(** The clamped progress of a quotient of non-negative floats is a float
    between 0 and 1. *)
Lemma clamp_progress_tame (progress : spec_float) :
  quotient_shape 24 progress ->
  tame 24 (clamp_progress progress) /\ (SF2Q (clamp_progress progress) <= 1)%Q.
Proof.
  unfold clamp_progress.
  change (F32.of_Z 1) with (S754_finite false 8388608 (-23)).
  destruct progress as [[|]|[|]| |[|] m e]; cbn [quotient_shape]; try tauto; intros Hm;
    try exact one_tame.
  - cbn. split; [exact I|]. lra.
  - unfold F32.ltb, SFltb. cbn [SFcompare].
    destruct (Z.compare_spec e (-23)) as [He|He|He]; cbn [negb]; try exact one_tame.
    + rewrite Pos.compare_cont_spec. cbn [Pos.switch_Eq].
      destruct (Pos.compare_spec m 8388608) as [Hc|Hc|Hc];
        cbn [negb Pos.switch_Eq]; try exact one_tame.
      apply Pos2Z.pos_lt_pos in Hc.
      subst e. cbn [tame SF2Q cond_Zopp]. split; [split; [assumption|lia]|].
      change (bpow (-23)) with (1 # 8388608)%Q.
      rewrite Zlt_Qlt in Hc. change (inject_Z 8388608) with 8388608%Q in Hc. lra.
    + cbn [tame SF2Q cond_Zopp]. split; [split; [assumption|lia]|].
      pose proof (bpow_le e (-24) ltac:(lia)) as Hb.
      change (bpow (-24)) with (1 # 16777216)%Q in Hb.
      pose proof (bpow_pos e) as Hp.
      assert (Hmq : (inject_Z (Zpos m) <= 16777216)%Q).
      { change 16777216%Q with (inject_Z 16777216). rewrite <- Zle_Qle.
        change (2 ^ 24) with 16777216 in Hm. lia. }
      apply Qle_trans with (16777216 * bpow e)%Q.
      * apply Qmult_le_compat_r; [assumption|lra].
      * lra.
Qed.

* * * *

• **What you need to do**: Check each line above for the word "pose", and copy the lines where it appears.

• **Task answer**:
      pose proof (bpow_le e (-24) ltac:(lia)) as Hb.
      pose proof (bpow_pos e) as Hp.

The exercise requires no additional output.